[Work instruction] Of the entries below, return only those lines from the line with "(** ** Transactions *)" to the line with "Proof. unfold atx_bind.", exactly, both included.

Source data:

-------------------------

(* ===== verification/AuthoringInvariants.v ===== *)
(** * What authoring keeps

    Two things hold of every operation of [AuthoringOps.v], [AuthoringEdits.v] and
    [EvidenceStore.v]: the history (published versions, the rows they own, audit events
    and evidence) is only extended ([history]), and the pointers of the crawlers agree
    with the states of the versions ([lifecycle_ok]). *)

From S2P Require Import Prelude Externals JsonFacts Base TraversalTables Store TraversalStore CrawlExecution Instances Settings Guardrails Canonicalization DomainScope UrlMatcher Crawler Snapshot Preview TestEvidence VersionValidation SemanticHash AuthoringStore Authoring EvidenceStore AuthoringOps AuthoringEdits.

(** ** Transactions *)

Lemma atx_bind_ok {E A B} (t : Atx E A) (k : A -> Atx E B) db b db' :
  atx_bind t k db = Ok (b, db') <-> exists a db1, t db = Ok (a, db1) /\ k a db1 = Ok (b, db').
Proof. unfold atx_bind. destruct (t db) as [[a db1]|e]; naive_solver. Qed.

Lemma atx_ret_ok {E A} (a : A) db b db' : atx_ret (E := E) a db = Ok (b, db') <-> b = a /\ db' = db.
Proof. unfold atx_ret. naive_solver. Qed.

Lemma atx_of_ok {E A} (r : result E A) db a db' : atx_of r db = Ok (a, db') <-> r = Ok a /\ db' = db.
Proof. unfold atx_of. destruct r; naive_solver. Qed.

-------------------------

[Response to this task]
(** ** Transactions *)

Lemma atx_bind_ok {E A B} (t : Atx E A) (k : A -> Atx E B) db b db' :
  atx_bind t k db = Ok (b, db') <-> exists a db1, t db = Ok (a, db1) /\ k a db1 = Ok (b, db').
Proof. unfold atx_bind. destruct (t db) as [[a db1]|e]; naive_solver. Qed.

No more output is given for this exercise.